Les relations interindividuelles entre les hominines de la Kaverno ne sont pas faciles. La place centrale que Filareto se donne est un sujet de discorde, mais celui-ci pense qu'il est "le plus capable pour organiser [le] groupe et la vie commune et que sans [son] aide, on arriverait pas à arranger cette vie" et que "s'il y a une intelligence plus évoluée reconnue librement et volontairement par les autres, elle n'exerce pas l'autorité de l'oppression, mais l'autorité de la compétence, sans laquelle aucun progrès culturel n'est possible"[13].

Filareto est de nouveau inquiété par la justice qui lui reproche son nudisme et ses avortements clandestins. Il est accusé de "viol d'avortement et outrage public à la pudeur" et mis en préventive à la prison d'Ajaccio le 2 octobre 1928. Il est jugé le 26 avril 1929, condamné à 6 mois seulement pour "outrage à la pudeur" et libéré le jour même.

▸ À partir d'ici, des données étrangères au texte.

(* ===== verification/DiscApp.v ===== *)
(** * Discovery's use cases (src/internal/discovery/app, module.go)

    Keeping the copies from the events of other modules, and answering
    searches, a page at a time. *)
From Stdlib Require Import SpecFloat.
From S2P Require Import Prelude GoTime GoText Shared Tables BizBase Discovery DiscStore.
Open Scope Z_scope.

(** ** Keeping copies (app.go, module.go) *)

(** A branch as business's events describe it. *)
Record BranchEvent := MkBranchEvent {
  be_BusinessID : BusinessID; be_BranchID : BranchID; be_Version : Z; be_Published : bool; be_Name : LocalizedText; be_City : string;
  be_District : string; be_Address : string; be_Location : GeoPoint; be_Phone : string; be_Timezone : string; be_At : time }.

(** A service as catalog's events describe it. *)
Record ServiceEvent := MkServiceEvent {
  se_BusinessID : BusinessID; se_BranchID : BranchID; se_ServiceID : ServiceID; se_Version : Z; se_Offered : bool; se_Category : string;
  se_Name : LocalizedText; se_Duration : Duration; se_PriceFrom : Money; se_SortOrder : Z; se_At : time }.

(** Opening hours as scheduling's events describe them. *)
Record HoursEvent := MkHoursEvent {
  he_BusinessID : BusinessID; he_BranchID : BranchID; he_Version : Z; he_Open : list (Z * Z); he_At : time }.

Definition Keep `{UnicodeLib} (db : DiscDB) (l : Listing) : res disc_error DiscDB := let! r := Listings_Keep db l in Ok r.2.
Definition KeepService_handler (db : DiscDB) (s : Service) : res disc_error DiscDB := let! r := Listings_KeepService db s in Ok r.2.
Definition KeepHours_handler (db : DiscDB) (h : OpeningHours) : res disc_error DiscDB := let! r := Listings_KeepHours db h in Ok r.2.

Definition KeepBranch `{UnicodeLib} (db : DiscDB) (b : BranchEvent) : res disc_error DiscDB :=
  let! city := res_map_err (λ _, ErrUnknownCity) (ParseCity (be_City b)) in
  Keep db (MkListing (be_BranchID b) (be_BusinessID b) (be_Version b) (be_Published b) (be_Name b) city (be_District b) (be_Address b) (be_Location b)
             (be_Phone b) (be_Timezone b) (be_At b)).

Definition KeepService (db : DiscDB) (s : ServiceEvent) : res disc_error DiscDB :=
  let! category := res_map_err (λ _, ErrUnknownCategory) (ParseCategory (se_Category s)) in
  KeepService_handler db (MkService (se_ServiceID s) (se_BranchID s) (se_BusinessID s) (se_Version s) (se_Offered s) category (se_Name s) (se_Duration s)
                            (se_PriceFrom s) (se_SortOrder s) (se_At s)).

Definition KeepHours (db : DiscDB) (h : HoursEvent) : res disc_error DiscDB :=
  KeepHours_handler db (MkHours (he_BranchID h) (he_BusinessID h) (he_Version h) (he_Open h) (he_At h)).

(** ** Searching (app.go) *)

Record Search := MkSearch { s_City : option City; s_Near : option Near; s_Text : string; s_Category : option Category; s_OpenNow : bool }.

Inductive Order := ByName | ByDistance | ByMatch.

Definition Order_of (s : Search) : Order :=
  match s_Near s with
  | Some _ => ByDistance
  | None => if negb (bool_decide (s_Text s = "")) then ByMatch else ByName
  end.

Section Searches.
Context `{UnicodeLib} `{TzLib} `{SearchLib}.

Definition Branch_page (db : DiscDB) (now : time) (id : BranchID) : res disc_error Page := Listings_Page db id now.

Record ResultPage := MkResults { rp_Found : list Found; rp_Next : option Position }.

Definition bad_radius (r : float64) : bool := SFleb r (float_of 0) || SFltb (float_of (MaxRadiusKm * 1000)) r.

(** The listings of the search's order, one more than a page. *)
Definition search_listings (db : DiscDB) (f : Filter) (s : Search) (after : option Position) : res disc_error (list Found) :=
  match s_Near s with
  | Some near =>
      check! negb (bad_radius (n_RadiusM near)) else ErrRadius in
      Listings_Near db near f after (PageSize + 1)
  | None =>
      if negb (bool_decide (s_Text s = "")) then Matching db f after (PageSize + 1)
      else
        check! present (s_City s) else ErrNoPlace in
        InCity db f after (PageSize + 1)
  end.

Definition next_position (o : Order) (last : Found) : Position :=
  let id := l_Branch (fd_Listing last) in
  match o with
  | ByDistance => MkPosition "" (fd_DistanceM last) zero_rank id
  | ByMatch => MkPosition "" zero_rank (fd_Score last) id
  | ByName => MkPosition (ar (l_Name (fd_Listing last))) zero_rank zero_rank id
  end.

Definition Search_handler (db : DiscDB) (now : time) (s : Search) (after : option Position) : res disc_error ResultPage :=
  let! text := if bool_decide (s_Text s = "") then Ok "" else ParseQuery (s_Text s) in
  let! found := search_listings db (MkFilter (s_City s) text (s_Category s) (s_OpenNow s) now) s after in
  if (length found <=? PageSize)%nat then Ok (MkResults found None)
  else
    let found := take PageSize found in
    Ok (MkResults found (next_position (Order_of s) <$> last found)).
End Searches.
Lemma listing_of_ok `{UnicodeLib} `{TzLib} e r : event_ok e → listing_of e = Some r → listing_ok r.
Proof.
  destruct e as [b| |]; [|done..]. cbn. intros (Hn & Hg & Hz) Hr. destruct (branch_row b) as [row|] eqn:Er; [|done]. injection Hr as ->.
  unfold branch_row in Er. destruct (ParseCity (be_City b)) as [c|] eqn:Ec; [|done]. cbn [res_map_err res_bind] in Er.
  apply res_bind_ok in Er as (v & Hv & Er). apply res_bind_ok in Er as ([] & _ & [= <-]). apply ParseCity_code in Ec as [Ec _].
  constructor; [|done]. unfold toListing. cbn [lr_NameAr lr_NameEn lr_CityCode lr_Latitude lr_Longitude]. rewrite Hn, Ec, Hg.
  cbn [res_map_err res_bind]. by eexists.
Qed.

Lemma service_of_ok `{UnicodeLib} `{TzLib} e r : event_ok e → service_of e = Some r → menu_ok r.
Proof.
  destruct e as [|s|]; [done| |done]. cbn. intros Hn Hr. destruct (menu_row s) as [row|] eqn:Er; [|done]. injection Hr as ->.
  unfold menu_row in Er. destruct (ParseCategory (se_Category s)) as [c|] eqn:Ec; [|done]. cbn [res_map_err res_bind] in Er.
  apply res_bind_ok in Er as ([] & _ & Er). apply res_bind_ok in Er as (v & Hv & Er). apply res_bind_ok in Er as (m & Hm & Er).
  apply res_bind_ok in Er as (o & Ho & Er). apply res_bind_ok in Er as ([] & Hc & [= <-]). apply ParseCategory_code in Ec as [Ec _].
  apply ensure_ok in Hc. unfold service_checks in Hc. cbn in Hc. bool_prop. split; [|done]. unfold toMenuItem.
  cbn [sr_CategoryCode sr_NameAr sr_NameEn]. by rewrite Ec, Hn.
Qed.

(** Every table the events build reads back. *)
Lemma deliver_all_ok `{UnicodeLib} `{TzLib} es : Forall event_ok es → disc_ok (deliver_all empty_disc_db es).
Proof.
  intros Hes. rewrite Forall_forall in Hes. rewrite deliver_all_tables. cbn [empty_disc_db branch_listings branch_services branch_hours].
  constructor; cbn [branch_listings branch_services branch_hours]; intros id r Hr.
  - pose proof (keep_all_spec lr_BranchID lr_Version (omap listing_of es) id) as Hk. rewrite Hr in Hk. destruct Hk as (Hin & Hk & _).
    split; [done|]. apply list_elem_of_omap in Hin as (e & He & Hr'). by apply (listing_of_ok e r); [apply Hes|].
  - pose proof (keep_all_spec sr_ServiceID sr_Version (omap service_of es) id) as Hk. rewrite Hr in Hk. destruct Hk as (Hin & Hk & _).
    split; [done|]. apply list_elem_of_omap in Hin as (e & He & Hr'). by apply (service_of_ok e r); [apply Hes|].
  - pose proof (keep_all_spec hr_BranchID hr_Version (omap hours_of es) id) as Hk. rewrite Hr in Hk. by destruct Hk as (_ & Hk & _).
Qed.

(** ** What a search finds *)

Section search.
Context `{UnicodeLib} `{TzLib} `{!SearchLib} (db : DiscDB) (now : time) (s : Search).

(** Why a search cannot be answered, the first reason. *)
Definition search_refusal : option disc_error :=
  if negb (bool_decide (s_Text s = "")) && (RuneCountInString (Normalize (s_Text s)) <? MinQueryLen) then Some ErrQueryTooShort
  else match s_Near s with
  | Some near => if bad_radius (n_RadiusM near) then Some ErrRadius else None
  | None => if bool_decide (s_Text s = "") && negb (present (s_City s)) then Some ErrNoPlace else None
  end.

Definition text : string := if bool_decide (s_Text s = "") then "" else Normalize (s_Text s).

Definition is_open (r : ListingRow) : bool :=
  match branch_hours db !! lr_BranchID r, LoadLocation (lr_Timezone r) with
  | Some h, Some loc => open_at (hr_Open h) now loc
  | _, _ => false
  end.

(** Listed, selling something of the category, in the city, near the point,
    of that name, and open if asked. *)
Definition finds (r : ListingRow) : bool :=
  shown db (categoryCode (s_Category s)) r && in_city (s_City s) r
  && match s_Near s with Some near => within (place r) (n_Point near) (n_RadiusM near) | None => true end
  && (bool_decide (s_Text s = "") || matches text r) && (negb (s_OpenNow s) || is_open r).

(** Nearest first, or the best match first, or by name. *)
Definition better_first (a b : ListingRow) : bool :=
  match s_Near s with
  | Some near => by_rank (λ r, distance (place r) (n_Point near)) nearest a b
  | None => if bool_decide (s_Text s = "") then by_name a b else by_rank (λ r, word_similarity text (lr_SearchText r)) best a b
  end.

Definition prices_of (r : ListingRow) : list Z := sr_PriceFrom <$> offered db (lr_BranchID r) (categoryCode (s_Category s)).

(** A branch as a search shows it: its copy, the least price, whether it is
    open, how far or how good a match. *)
Record shows (r : ListingRow) (x : Found) : Prop := {
  sh_listing : toListing r = Ok (fd_Listing x);
  sh_price : ∃ p, fd_PriceFrom x = Halalas p ∧ p ∈ prices_of r ∧ ∀ q, q ∈ prices_of r → p ≤ q;
  sh_open : fd_OpenNow x = is_open r;
  sh_distance near : s_Near s = Some near → fd_DistanceM x = distance (place r) (n_Point near);
  sh_score : s_Near s = None → s_Text s ≠ "" → fd_Score x = word_similarity text (lr_SearchText r) }.

(** Following the pages; [None] of an error, or of more pages than [fuel]. *)
Fixpoint pages (fuel : nat) (after : option Position) : option (list (list Found)) :=
  match fuel with
  | O => None
  | S fuel =>
      match Search_handler db now s after with
      | Err _ => None
      | Ok page => match rp_Next page with
                   | None => Some [rp_Found page]
                   | Some _ => cons (rp_Found page) <$> pages fuel (rp_Next page)
                   end
      end
  end.
End search.

Section paging.
Context `{UnicodeLib} `{TzLib} `{!SearchLib} (db : DiscDB) (now : time) (s : Search) (Hdb : disc_ok db).
Implicit Types (r : ListingRow) (x : Found).

Lemma min_price_spec l : match min_price l with
  | None => l = []
  | Some p => p ∈ sr_PriceFrom <$> l ∧ ∀ q, q ∈ sr_PriceFrom <$> l → p ≤ q
  end.
Proof.
  induction l as [|v l IH]; [done|]. cbn [min_price foldr]. fold (min_price l). rewrite fmap_cons. destruct (min_price l) as [p|].
  - destruct IH as [Hin Hle]. split.
    + destruct (Z.min_spec (sr_PriceFrom v) p) as [[_ ->]|[_ ->]]; [by left|by right].
    + intros q [->|Hq]%elem_of_cons; [lia|]. specialize (Hle q Hq). lia.
  - subst l. split; [by left|]. by intros q ->%list_elem_of_singleton.
Qed.

Definition filter_of : Filter := MkFilter (s_City s) (text s) (s_Category s) (s_OpenNow s) now.
Definition found_of r : FoundRow :=
  MkFoundRow r (default 0 (min_price (offered db (lr_BranchID r) (categoryCode (s_Category s))))) (is_open db now r).

Lemma found_row_ok r : listing_ok r → found_row db filter_of r = Ok (found_of r).
Proof.
  intros [_ [loc Hloc]]. unfold found_row, open_now, found_of, is_open. cbn. rewrite Hloc. by destruct (branch_hours db !! _).
Qed.

Lemma row_ok p r : r ∈ rows_where p (branch_listings db) → listing_ok r ∧ p r = true.
Proof. intros (k & Hk & Hp)%elem_of_rows_where. split; [by apply (dk_listing db Hdb k)|done]. Qed.

(** ** Orders *)

Definition total_order (le : ListingRow → ListingRow → bool) : Prop :=
  (∀ a b, le a b = false → le b a = true) ∧ (∀ a b c, le a b = true → le b c = true → le a c = true) ∧
  (∀ a b, le a b = true → le b a = true → lr_BranchID a = lr_BranchID b).

Lemma uuid_le_iff (a b : BranchID) : uuid_le a b = true ↔ (value a ≤ value b)%N.
Proof. apply N.leb_le. Qed.

Lemma by_name_order : total_order by_name.
Proof.
  unfold by_name, total_order. split_and!.
  - intros a b. repeat case_bool_decide; try congruence; [|apply string_leb_total]. unfold uuid_le. rewrite N.leb_gt, N.leb_le. lia.
  - intros a b c. repeat case_bool_decide; rewrite ?uuid_le_iff; try congruence; try lia; try (eapply string_leb_trans).
    intros L1 L2. pose proof (string_leb_trans _ _ _ L1 L2). assert (E : lr_NameAr b = lr_NameAr a) by (apply String.leb_antisym; congruence). congruence.
  - intros a b. repeat case_bool_decide; try congruence.
    + rewrite !uuid_le_iff. intros. destruct (lr_BranchID a), (lr_BranchID b); cbn in *. f_equal. lia.
    + intros L1 L2. by pose proof (String.leb_antisym _ _ L1 L2).
Qed.

Lemma by_rank_order rank (le : Rank → Rank → bool) :
  (∀ a b, le a b = false → le b a = true) → (∀ a b c, le a b = true → le b c = true → le a c = true) → total_order (by_rank rank le).
Proof.
  intros Ht Htr. unfold by_rank, total_order.
  assert (Hneg : ∀ a b, negb (le a b) = true → le b a = true) by (intros a b E; apply Ht; by destruct (le a b)).
  split_and!.
  - intros a b. destruct (le (rank a) (rank b)) eqn:E1, (le (rank b) (rank a)) eqn:E2; cbn; try done. unfold uuid_le. rewrite N.leb_gt, N.leb_le. lia.
  - intros a b c. destruct (le (rank a) (rank b)) eqn:E1, (le (rank b) (rank a)) eqn:E2, (le (rank b) (rank c)) eqn:E3, (le (rank c) (rank b)) eqn:E4;
      cbn; try done; try (rewrite (Ht _ _ E1) in E2; done); try (rewrite (Ht _ _ E3) in E4; done); rewrite ?uuid_le_iff.
    + rewrite (Htr _ _ _ E1 E3), (Htr _ _ _ E4 E2). cbn. rewrite uuid_le_iff. lia.
    + destruct (le (rank c) (rank a)) eqn:E5; [|done]. by rewrite (Htr _ _ _ E5 E1) in E4.
    + destruct (le (rank c) (rank a)) eqn:E5; [|done]. by rewrite (Htr _ _ _ E3 E5) in E2.
    + destruct (le (rank c) (rank a)) eqn:E5; [|done]. by rewrite (Htr _ _ _ E5 E1) in E4.
  - intros a b. destruct (le (rank a) (rank b)) eqn:E1, (le (rank b) (rank a)) eqn:E2; cbn; try done; [|by rewrite (Ht _ _ E1) in E2].
    rewrite !uuid_le_iff. intros. destruct (lr_BranchID a), (lr_BranchID b); cbn in *. f_equal. lia.
Qed.

Lemma better_first_order : total_order (better_first s).
Proof.
  unfold better_first. destruct (s_Near s) as [near|]; [|case_bool_decide; [apply by_name_order|]].
  - by apply (by_rank_order (λ r, distance (place r) (n_Point near))); unfold nearest; [apply rank_total|apply rank_trans].
  - apply (by_rank_order (λ r, word_similarity (text s) (lr_SearchText r))); unfold best; [intros a b; apply rank_total|]. intros a b c E1 E2. by eapply rank_trans.
Qed.

Lemma branch_ids_once p : NoDup (lr_BranchID <$> rows_where p (branch_listings db)).
Proof. apply (rows_where_NoDup lr_BranchID (λ k, k)); [done|]. intros k r Hr. by apply (dk_listing db Hdb). Qed.

Lemma sort_where le p q :
  total_order le →
  sort_by le (rows_where (λ r, p r && q r) (branch_listings db)) = filter (λ r, q r = true) (sort_by le (rows_where p (branch_listings db))).
Proof.
  intros (Ht & Htr & Hid). apply (strict_unique le Ht).
  - eapply sort_strict; [done..|apply branch_ids_once].
  - apply strict_filter. eapply sort_strict; [done..|apply branch_ids_once].
  - rewrite !sort_by_perm. unfold rows_where. by rewrite filter_filter.
Qed.

Lemma query_spec le base aft limit :
  total_order le →
  query db filter_of (λ r, base r && aft r) le limit =
    Ok (take limit (found_of <$> filter (λ r, aft r = true)
       (sort_by le (rows_where (λ r, shown db (categoryCode (s_Category s)) r && base r && (negb (s_OpenNow s) || is_open db now r)) (branch_listings db))))).
Proof.
  intros Hle. unfold query. rewrite (res_mapM_pure _ found_of).
  2: { intros r. rewrite elem_of_sort_by. intros [Hr _]%row_ok. by apply found_row_ok. }
  cbn [res_bind]. rewrite List_filter_fmap. cbn [f_OpenNow filter_of found_of fr_OpenNow f_Category]. do 3 f_equal.
  rewrite (sort_where le (shown db (categoryCode (s_Category s))) (λ r, base r && aft r)) by done.
  rewrite (sort_where le (λ r, shown db (categoryCode (s_Category s)) r && base r)) by done.
  rewrite (sort_where le (shown db (categoryCode (s_Category s))) base) by done.
  rewrite !filter_filter. apply list_filter_iff. intros r. rewrite !andb_true_iff. tauto.
Qed.

(** ** One page *)

(** Everything the search finds, best first. *)
Definition results : list ListingRow := sort_by (better_first s) (rows_where (finds db now s) (branch_listings db)).

Definition after_pos (after : option Position) (r : ListingRow) : bool :=
  match s_Near s with
  | Some near => after_rank (λ r, distance (place r) (n_Point near)) nearest ((λ p, (p_DistanceM p, p_Branch p)) <$> after) r
  | None => if bool_decide (s_Text s = "") then after_name after r
            else after_rank (λ r, word_similarity (text s) (lr_SearchText r)) best ((λ p, (p_Score p, p_Branch p)) <$> after) r
  end.

Lemma query_results base after limit :
  (∀ r, finds db now s r = shown db (categoryCode (s_Category s)) r && base r && (negb (s_OpenNow s) || is_open db now r)) →
  query db filter_of (λ r, base r && after_pos after r) (better_first s) limit =
    Ok (take limit (found_of <$> filter (λ r, after_pos after r = true) results)).
Proof.
  intros Hbase. rewrite query_spec by apply better_first_order. do 3 f_equal. unfold results. f_equal. f_equal. unfold rows_where.
  apply list_filter_iff. intros r. by rewrite Hbase.
Qed.

Lemma results_rows r : r ∈ results ↔ branch_listings db !! lr_BranchID r = Some r ∧ finds db now s r = true.
Proof.
  unfold results. rewrite elem_of_sort_by, elem_of_rows_where. split; [|by intros [? ?]; exists (lr_BranchID r)].
  intros (k & Hk & Hr). destruct (dk_listing db Hdb k r Hk) as [-> _]. done.
Qed.

Lemma results_ok r : r ∈ results → listing_ok r ∧ shown db (categoryCode (s_Category s)) r = true.
Proof.
  intros [Hk Hr]%results_rows. split; [by apply (dk_listing db Hdb (lr_BranchID r))|]. unfold finds in Hr. by destruct (shown _ _ _).
Qed.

Sa feuille d'écrou mentionne qu'il est arrivé et est sorti habillé de la prison : "veste kaki, pantalon noir, chemise blanche, sandales". Il semble qu'il y ait eu échange d'informations entre les polices allemande et française. En effet, une note du commissaire spécial pour le Service des étrangers signale que Filareto "avait été interné à l'hospice civil pour aliénation mentale"[8].

La Kaverno sort très affaiblie de cet emprisonnement. La décision est prise de partir en Haïti pour y retenter une nouvelle expérience. Trois hominines adultes - dont Filareto - et quatre enfants s'embarquent dans la seconde moitié de 1929 vers les Caraïbes. Mais à leur arrivée en Haïti, ils sont immédiatement expulsés.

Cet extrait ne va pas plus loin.